式(1): CP=4.46C+2.37Mn/6+(1.18Cr+1.95Mo+1.74V)/5+(1.74Cu+1.7Ni)/15+22.36P
式(2): Py=C+Si/30+Mn/20+(Cu+Cr)/20+Ni/60+Mo/7+V/10+5×B
ここで、各式の右辺の元素記号はそれぞれの含有量(質量%)を表わし、含有しない場合は0とする。
[2] 鋼管母材表層部の金属組織が、島状マルテンサイトの体積分率は5%以下であり、残部がベイナイト又はベイナイトとフェライトの混合組織であることを特徴とする[1]に記載の耐硫化物応力腐食割れ性に優れた引張強度600MPa以上の高強度溶接鋼管。
はじめに鋼管母材部の化学成分の限定理由を説明する。
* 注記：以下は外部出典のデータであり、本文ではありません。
(* ===== verification/LinkServiceLaws.v ===== *)
(** * The link service keeps its books

    The invariant of [DirectedLinkService]: the serializer is busy exactly when
    a completion of the chunk in service is expected, and the counters account
    for every chunk; and what a step does with the chunk in service and the
    completion it expects.  Proved for every context that keeps the promises of
    [SimContextLaws], on return and on every throw. *)

From S2P Require Import Prelude SimTime Entities TelemetryRecords Trace EventQueue SimContext.
From S2P Require Import Timing LinkQueue LinkService SimulationLaws.

(** ** Arithmetic of counters *)

Definition plus_traffic (x y : TrafficCount) : TrafficCount :=
  mkTrafficCount (tc_bytes x + tc_bytes y) (tc_chunks x + tc_chunks y).

Infix "⊕" := plus_traffic (at level 50, left associativity) : nexus_scope.

Definition traffic_le (x y : TrafficCount) : Prop :=
  tc_bytes x <= tc_bytes y /\ tc_chunks x <= tc_chunks y.

Definition traffic_ok (x : TrafficCount) : Prop := u64 (tc_bytes x) /\ u64 (tc_chunks x).

Definition count_of (l : list TransferChunk) : TrafficCount :=
  mkTrafficCount (waiting_total l) (zlength l).

(** Counter equations are pairs of linear equations. *)
Ltac traffic_lia :=
  repeat match goal with
  | x : TrafficCount |- _ => destruct x
  | H : mkTrafficCount _ _ = mkTrafficCount _ _ |- _ => injection H as
  end;
  unfold plus_traffic, traffic_le, traffic_ok, no_traffic in *;
  cbn [tc_bytes tc_chunks] in *; try (apply (f_equal2 mkTrafficCount); lia); lia.

Lemma plus_traffic_0_r x : x ⊕ no_traffic = x.
Proof. destruct x. traffic_lia. Qed.

Lemma count_of_cons c l : count_of (c :: l) = mkTrafficCount (chunk_bytes c) 1 ⊕ count_of l.
Proof. unfold count_of, plus_traffic, zlength. cbn [tc_bytes tc_chunks length]. f_equal. lia. Qed.

Lemma count_of_singleton c : count_of [c] = mkTrafficCount (chunk_bytes c) 1.
Proof. unfold count_of, waiting_total. cbn. f_equal. lia. Qed.

Lemma count_of_app l1 l2 : count_of (l1 ++ l2) = count_of l1 ⊕ count_of l2.
Proof.
  unfold count_of, plus_traffic, waiting_total, zlength. cbn [tc_bytes tc_chunks].
  rewrite fmap_app, sumZ_app, length_app. f_equal. lia.
Qed.

Lemma count_of_nonneg l : Forall chunk_ok l -> traffic_le no_traffic (count_of l).
Proof.
  intros Hl. split; cbn; [by apply waiting_total_nonneg | unfold zlength; lia].
Qed.

(** Chunks are not empty, so they are at most as many as their bytes. *)
Lemma zlength_le_total l : Forall chunk_ok l -> zlength l <= waiting_total l.
Proof.
  unfold zlength, waiting_total. induction 1 as [| c l [Hc _] _ IH]; [done |].
  change (sumZ (chunk_bytes <$> c :: l)) with (chunk_bytes c + sumZ (chunk_bytes <$> l)).
  cbn [length]. lia.
Qed.

Lemma add_traffic_Ret x y t :
  traffic_ok x -> traffic_le no_traffic y -> add_traffic x y = Ret t -> t = x ⊕ y /\ traffic_ok t.
Proof.
  intros [Hx1 Hx2] [Hy1 Hy2]. unfold add_traffic. cbn in Hy1, Hy2.
  destruct (_ || _) eqn:Hc; [done |]. apply orb_false_iff in Hc as [H1 H2]. intros [= <-].
  rewrite !u64_wrap_id by (unfold u64 in *; lia). split; [done |].
  split; cbn; unfold u64 in *; lia.
Qed.

(** ** The invariant *)

Record counters_ok (st : LinkStatistics) : Prop := {
  co_enqueued : traffic_ok (ls_enqueued st);
  co_started : traffic_ok (ls_started st);
  co_completed : traffic_ok (ls_completed st);
  co_marked : traffic_ok (ls_marked st);
  co_full : traffic_ok (ls_dropped_buffer_full st);
  co_down : traffic_ok (ls_dropped_link_down st);
  co_busy : u64 (ls_busy_time st);
}.

(** Every chunk accepted is completed, in service, waiting, or was lost when
    the link went down ([la] in service, [lw] waiting at that time). *)
Definition balanced (st : LinkStatistics) (q : DirectedLinkQueue) : Prop :=
  exists la lw,
    traffic_le no_traffic la /\ traffic_le no_traffic lw /\
    traffic_le (la ⊕ lw) (ls_dropped_link_down st) /\
    ls_started st = ls_completed st ⊕ count_of (option_list (active_ q)) ⊕ la /\
    ls_enqueued st = ls_started st ⊕ count_of (waiting_ q) ⊕ lw.

Section Laws.
Context {C : Type} `{SimContextLaws C}.
Implicit Types (s : DirectedLinkService) (c : C).

(** The serializer knows the completion event of the chunk in service, and since
    when it is busy. *)
Definition busy_ok (s : DirectedLinkService) : Prop :=
  match active_ (queue_ s) with
  | None => scheduled_completion_ s = None /\ busy_since_ s = None
  | Some _ => exists id t, scheduled_completion_ s = Some id /\ busy_since_ s = Some t /\ u64 t
  end.

Record service_ok (s : DirectedLinkService) : Prop := {
  so_queue : link_queue_ok (queue_ s);
  so_busy : busy_ok s;
  so_counters : counters_ok (statistics_ s);
  so_balanced : balanced (statistics_ s) (queue_ s);
}.

Lemma new_link_service_ok cfg s :
  configuration_ok cfg -> new_link_service cfg = Ret s -> service_ok s.
Proof.
  intros Hcfg Hn. unfold new_link_service in Hn. destruct (new_link_queue cfg) as [q |] eqn:Hq; [| done].
  injection Hn as <-. destruct (new_link_queue_ok cfg q) as (H1 & H2 & H3); try apply Hcfg; [| done |].
  { intros t Ht. destruct Hcfg as (_ & _ & _ & Hc & Hth). specialize (Hth t Ht). unfold u64 in *. lia. }
  unfold contents in H3. apply app_nil in H3 as [Ha Hw].
  assert (active_ q = None) as Ha' by (by destruct (active_ q)).
  split; cbn; [done | | by split | ].
  - unfold busy_ok. cbn. by rewrite Ha'.
  - exists no_traffic, no_traffic. cbn. rewrite Ha', Hw. split_and!; try done; cbn; lia.
Qed.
なお、単位は全て質量%とする。
Cは、鋼の強度を高めるために最も有効な元素である。しかし、0.02%未満では十分な強度を確保できず、0.06%を超えると焼入性が上昇し、偏析部や鋼表面部の硬さ上昇により耐サワー性を劣化させる。従って、C含有量は0.02〜0.06%の範囲とする。より好ましくは、0.03〜0.05%である。
Siは0.05%以上含有することで鋼を固溶強化するため、高強度化に有効である。しかし、0.5%を超えて含有すると靭性が著しく低下するため、Si含有量は0.05〜0.5%の範囲とする。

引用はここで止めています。